観察園では、マンサクが咲き終わり、サクラが咲く前にフサザクラの花が小枝の先端を赤く染める。赤いのは花弁ではなく、大きく長い多数の雄しべが房状に下垂している姿である。サクラの樹皮や枝ぶりがサクラに似ていることが、名前の由来となっている。
花弁も萼もなく、雄しべ雌しべだけが、短枝から房状に下垂する風媒花の植物で、同様に花弁をもたないカツラやヤマグルマとともに、古代植物の1つだ。秋田・宮城県以南の本州、四国、九州中北部に分布する日本固有種で、シーボルトの『日本植物誌』1835年で世界に初めて発表された。
陽樹であるため、よく陽の当たる谷筋や、山地の崩壊地、河川敷などで優占林を作る。東京近辺では、丹沢、箱根、小仏山地に多く見られ、高尾山の日影沢や4号路が有名だ。
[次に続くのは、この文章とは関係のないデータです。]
(** * WebGroupCW front end: the Pinia user store ([stores/userStore.ts])

    A shallow embedding of [getCookie] and of the actions of [useUserStore],
    with the properties of the store's specification stated and proved over
    it.

    Conventions of the model.
    - A JavaScript string is a [string]; [String.prototype.split] works on
      code units, which is how [split] below works on characters.
    - A JavaScript number is modelled where it is a safe integer (of
      magnitude below 2^53: page numbers, ages, hobby ids, HTTP status
      codes) and is a [Z].  Fractions and the numbers that JavaScript prints
      with an exponent (from 1e21 on) are outside the model; what is proved
      of printed digits is stated for safe integers.
    - TypeScript types are erased at run time: what [response.json()] gives
      is stored in the state as it is, so the state holds JavaScript values.
    - The actions are [async] functions.  Every [await] is a point where the
      action waits for the network; the model runs one action from its call
      to its completion, with nothing interleaved. *)

From Stdlib Require Import String Ascii List ZArith Bool Lia Arith.
From Stdlib Require Import Numbers.DecimalString Numbers.DecimalZ Numbers.DecimalPos.
From Equations Require Import Equations.
Import ListNotations.

Local Open Scope list_scope.
Local Open Scope string_scope.

(** ** Strings *)

Module Str.

(** [starts_with p s]: [s.startsWith(p)]. *)
Fixpoint starts_with (p s : string) : bool :=
  match p, s with
  | EmptyString, _ => true
  | String _ _, EmptyString => false
  | String a p', String b s' => if Ascii.eqb a b then starts_with p' s' else false
  end.

(** [drop n s]: [s.substring(n)]. *)
Fixpoint drop (n : nat) (s : string) : string :=
  match n, s with
  | O, _ => s
  | S _, EmptyString => EmptyString
  | S n', String _ s' => drop n' s'
  end.

(** [find_first sep s]: the text before and the text after the leftmost
    occurrence of [sep] in [s], when there is one.  This is the search that
    one round of the loop of [String.prototype.split] performs (the position
    [q] advances by one until [sep] matches at [q]). *)
Fixpoint find_first (sep s : string) : option (string * string) :=
  if starts_with sep s then Some (EmptyString, drop (String.length sep) s)
  else
    match s with
    | EmptyString => None
    | String c s' =>
        match find_first sep s' with
        | Some (before, rest) => Some (String c before, rest)
        | None => None
        end
    end.

(** [chars s]: [s.split(sep)] for the empty separator, one string per code unit. *)
Fixpoint chars (s : string) : list string :=
  match s with
  | EmptyString => []
  | String c s' => String c EmptyString :: chars s'
  end.

Definition inspect {A} (x : A) : {y : A | x = y} := exist _ x eq_refl.

(** [split_nonempty a p s]: [s.split(sep)] for the separator [sep] that
    starts with character [a] and goes on with [p] (so it is not the empty
    string): the pieces of [s] between the occurrences of [sep] found from
    left to right, each search starting where the previous occurrence
    ended. *)
Equations? split_nonempty (a : ascii) (p : string) (s : string)
  : list string by wf (String.length s) lt :=
  split_nonempty a p s with inspect (find_first (String a p) s) := {
    | exist _ (Some (before, rest)) _ => before :: split_nonempty a p rest
    | exist _ None _ => [s] }.
Proof.
  clear split_nonempty.
  match goal with H : find_first _ _ = _ |- _ => rename H into Hfound end.
  revert before rest Hfound.
  induction s as [|c s IH]; intros before rest Hfound.
  - simpl in Hfound. discriminate.
  - cbn [find_first] in Hfound.
    destruct (starts_with (String a p) (String c s)).
    + inversion Hfound; subst; clear Hfound.
      cbn [String.length drop].
      assert (Hdrop : forall n t, String.length (drop n t) <= String.length t).
      { clear. induction n as [|n IHn]; intros [|d t]; simpl; try lia.
        specialize (IHn t). lia. }
      specialize (Hdrop (String.length p) s). lia.
    + destruct (find_first (String a p) s) as [[b r]|]; [|discriminate].
      inversion Hfound; subst; clear Hfound.
      specialize (IH _ _ eq_refl). simpl. lia.
Qed.

(** [split sep s]: [s.split(sep)] with a string separator. *)
Definition split (sep s : string) : list string :=
  match sep with
  | EmptyString => chars s
  | String a p => split_nonempty a p s
  end.

(** [Array.prototype.pop] and [Array.prototype.shift], as far as their
    results go: the last and the first element, [None] standing for
    [undefined] on an empty array. *)
Fixpoint pop {A} (l : list A) : option A :=
  match l with
  | [] => None
  | [x] => Some x
  | _ :: l' => pop l'
  end.

Definition shift {A} (l : list A) : option A := hd_error l.

(** [Number.prototype.toString] on a safe integer: its decimal notation.
    (JavaScript goes over to exponent notation at 1e21, far above the safe
    integers.) *)
Definition number_toString (n : Z) : string :=
  NilZero.string_of_int (Z.to_int n).

End Str.

(** ** [getCookie]

    [document.cookie] is a global of the browser; it is an argument here.
    [None] is [null]. *)

Definition or_null (v : option string) : option string :=
  match v with
  | Some EmptyString => None
  | Some s => Some s
  | None => None
  end.

Definition getCookie (document_cookie name : string) : option string :=
  let value := "; " ++ document_cookie in
  let parts := Str.split ("; " ++ name ++ "=") value in
  if Nat.eqb (List.length parts) 2 then
    match Str.pop parts with
    | Some last_part => or_null (Str.shift (Str.split ";" last_part))
    | None => None
    end
  else None.

(** ** JavaScript values *)

Module JS.

#[warnings="-register-all"] Inductive JSValue : Type :=
| JUndefined
| JNull
| JBool (b : bool)
| JNum (n : Z)
| JStr (s : string)
| JArr (items : list JSValue)
| JObj (props : list (string * JSValue)).

(** An object is the list of its properties in insertion order. *)
Definition JSObject : Type := list (string * JSValue).

(** Exceptions and rejections that the store's code can meet. *)
Inductive JSError : Type :=
| Error_ (message : JSValue)   (* [new Error(message)], the argument as given *)
| TypeError_                   (* reading a property of null or undefined, calling what is no function *)
| FetchRejected                (* the promise of [fetch] rejected: no response *)
| JsonRejected.                (* the promise of [response.json()] rejected *)

Inductive Result (A : Type) : Type :=
| Ok (a : A)
| Throw (e : JSError).
Arguments Ok {A} a.
Arguments Throw {A} e.

(** [obj.k] on an object. *)
Fixpoint lookup (k : string) (props : JSObject) : JSValue :=
  match props with
  | [] => JUndefined
  | (k', v) :: rest => if String.eqb k k' then v else lookup k rest
  end.

(** [{...obj, k: v}]: [k] keeps its place when [obj] has it and comes last
    otherwise. *)
Fixpoint obj_set (k : string) (v : JSValue) (props : JSObject) : JSObject :=
  match props with
  | [] => [(k, v)]
  | (k', v') :: rest =>
      if String.eqb k k' then (k', v) :: rest else (k', v') :: obj_set k v rest
  end.

(** [v.k] for the property names the store reads ([id], [status], [errors],
    [hobby], [hobbies], [similar_users], [page], [total_pages]): a
    [TypeError] on [null] and [undefined], the property on an object, and
    [undefined] on a boolean, a number, a string or an array, none of which
    has a property of those names. *)
Definition get_prop (v : JSValue) (k : string) : Result JSValue :=
  match v with
  | JUndefined | JNull => Throw TypeError_
  | JObj props => Ok (lookup k props)
  | _ => Ok JUndefined
  end.

(** What [if (v)], [!v] and [v || w] test. *)
Definition truthy (v : JSValue) : bool :=
  match v with
  | JUndefined | JNull => false
  | JBool b => b
  | JNum n => negb (Z.eqb n 0)
  | JStr s => negb (String.eqb s EmptyString)
  | JArr _ | JObj _ => true
  end.

(** [JSON.stringify v], given as the document that the text denotes (what
    [JSON.parse] reads back): a property whose value is [undefined] is left
    out and an [undefined] array item is written [null]. *)
Fixpoint JSON_stringify (v : JSValue) : JSValue :=
  match v with
  | JArr items =>
      JArr (map (fun x => match x with
                          | JUndefined => JNull
                          | _ => JSON_stringify x
                          end) items)
  | JObj props =>
      JObj ((fix entries (ps : list (string * JSValue)) : list (string * JSValue) :=
               match ps with
               | [] => []
               | (k, x) :: ps' =>
                   match x with
                   | JUndefined => entries ps'
                   | _ => (k, JSON_stringify x) :: entries ps'
                   end
               end) props)
  | _ => v
  end.

End JS.
Import JS.

(** ** [URLSearchParams] *)

Module URLSearchParams.

Definition t : Type := list (string * string).

Definition append (name value : string) (q : t) : t := (q ++ [(name, value)])%list.

Definition hex_digit (n : nat) : ascii :=
  ascii_of_nat (if Nat.ltb n 10 then 48 + n else 55 + n).

(** The application/x-www-form-urlencoded byte serializer: letters, digits
    and [* - . _] stay, a space becomes [+], every other byte is
    percent-encoded. *)
Definition unreserved (c : ascii) : bool :=
  let n := nat_of_ascii c in
  (Nat.leb 48 n && Nat.leb n 57) || (Nat.leb 65 n && Nat.leb n 90) ||
  (Nat.leb 97 n && Nat.leb n 122) ||
  Nat.eqb n 42 || Nat.eqb n 45 || Nat.eqb n 46 || Nat.eqb n 95.

Fixpoint encode (s : string) : string :=
  match s with
  | EmptyString => EmptyString
  | String c s' =>
      if unreserved c then String c (encode s')
      else if Ascii.eqb c " " then String "+" (encode s')
      else
        let n := nat_of_ascii c in
        String "%" (String (hex_digit (n / 16)) (String (hex_digit (n mod 16)) (encode s')))
  end.

(** [q.toString()]. *)
Fixpoint toString (q : t) : string :=
  match q with
  | [] => EmptyString
  | [(k, v)] => encode k ++ "=" ++ encode v
  | (k, v) :: q' => encode k ++ "=" ++ encode v ++ "&" ++ toString q'
  end.

End URLSearchParams.

(** ** Data contracts ([interfaces.ts]) *)

Record Hobby : Type := {
  id : Z;
  name : string;
  created_at : string;
  created_by : option string
}.

(** A [Hobby] as a JavaScript object. *)
Definition Hobby_value (h : Hobby) : JSValue :=
  JObj [("id", JNum (id h));
        ("name", JStr (name h));
        ("created_at", JStr (created_at h));
        ("created_by", match created_by h with Some u => JStr u | None => JNull end)].

(** An item of the [hobbies] list given to [updateProfile]: a raw id or a
    [Hobby] object. *)
Inductive HobbyRef : Type :=
| RawId (n : Z)
| HobbyObject (h : Hobby).

Definition HobbyRef_value (r : HobbyRef) : JSValue :=
  match r with
  | RawId n => JNum n
  | HobbyObject h => Hobby_value h
  end.

Definition HobbyRef_id (r : HobbyRef) : Z :=
  match r with
  | RawId n => n
  | HobbyObject h => id h
  end.

(** Modelled from the spec: [FilterParams] is imported from [interfaces.ts],
    which does not declare it in the files at hand.  The specification gives
    it as a page number plus optional minimum and maximum age bounds, and
    [fetchPage] fills it from parameters of type [number | null]; a bound is
    therefore a number (an integer, or [NaN]), [null], or left out
    ([undefined]). *)
Inductive AgeBound : Type :=
| AgeUndefined
| AgeNull
| AgeNaN
| AgeNum (n : Z).

Record FilterParams : Type := {
  page : Z;
  minAge : AgeBound;
  maxAge : AgeBound
}.

(** [if (bound)]: a number other than 0 and [NaN]. *)
Definition bound_truthy (b : AgeBound) : bool :=
  match b with
  | AgeNum n => negb (Z.eqb n 0)
  | _ => false
  end.

(** [bound.toString()], read only where the bound is truthy. *)
Definition bound_toString (b : AgeBound) : string :=
  match b with
  | AgeNum n => Str.number_toString n
  | AgeNaN => "NaN"
  | _ => EmptyString
  end.

(** ** HTTP *)

Inductive Method : Type := GET | POST | PUT.

Record Request : Type := {
  url : string;
  method : Method;
  credentials_include : bool;
  headers : list (string * string);
  body : option JSValue          (* the document of [JSON.stringify(...)] *)
}.

Record Response : Type := {
  status : Z;
  json_body : option JSValue     (* what [response.json()] resolves to; [None] when it rejects *)
}.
高尾山で旺盛に繁茂しているフサザクラの花を見ると、いつも二つの疑問が脳裏をかすめる。①雄しべと雌しべだけでも子孫を残せているのに、なぜ植物は花弁をつけ、花弁に目立つ色彩をつけ、花弁を守る萼をつけ、香りのほか、蜜まで用意するように進化したのか。②雄しべと雌しべだけの花に、突然変異で花弁が出来たとして、風媒花であるゆえ、何も役に立たたないのに、なぜその遺伝子が残り、花弁が目立つ色になり、香りや蜜を分泌するように進化したのか。生物の進化が「突然変異」と無駄なものは省かれるという「自然淘汰」で説明されているが、その理屈に合わない。高尾山で繁茂するフサザクラの花を見るたびに、心の中にモヤモヤが残る。
世間では、佳節に起きる心の乱れを「春愁秋思」と呼んでいるが、後期高齢者の筆者は、春愁とも春思とも言えぬこの心中のモヤモヤを解消するため、「植物も外界を感じ取るセンサーを持っている」と、密かに結論づけた。植物は動けず、モノは言えない生物であるが、虫、鳥、野獣等の存在を感じ、これらを利用して子孫を広く残す方向で進化してきたと思うことにした。それゆえ、植物のお世話をする時には、人知れずに、必ず声掛けをしている。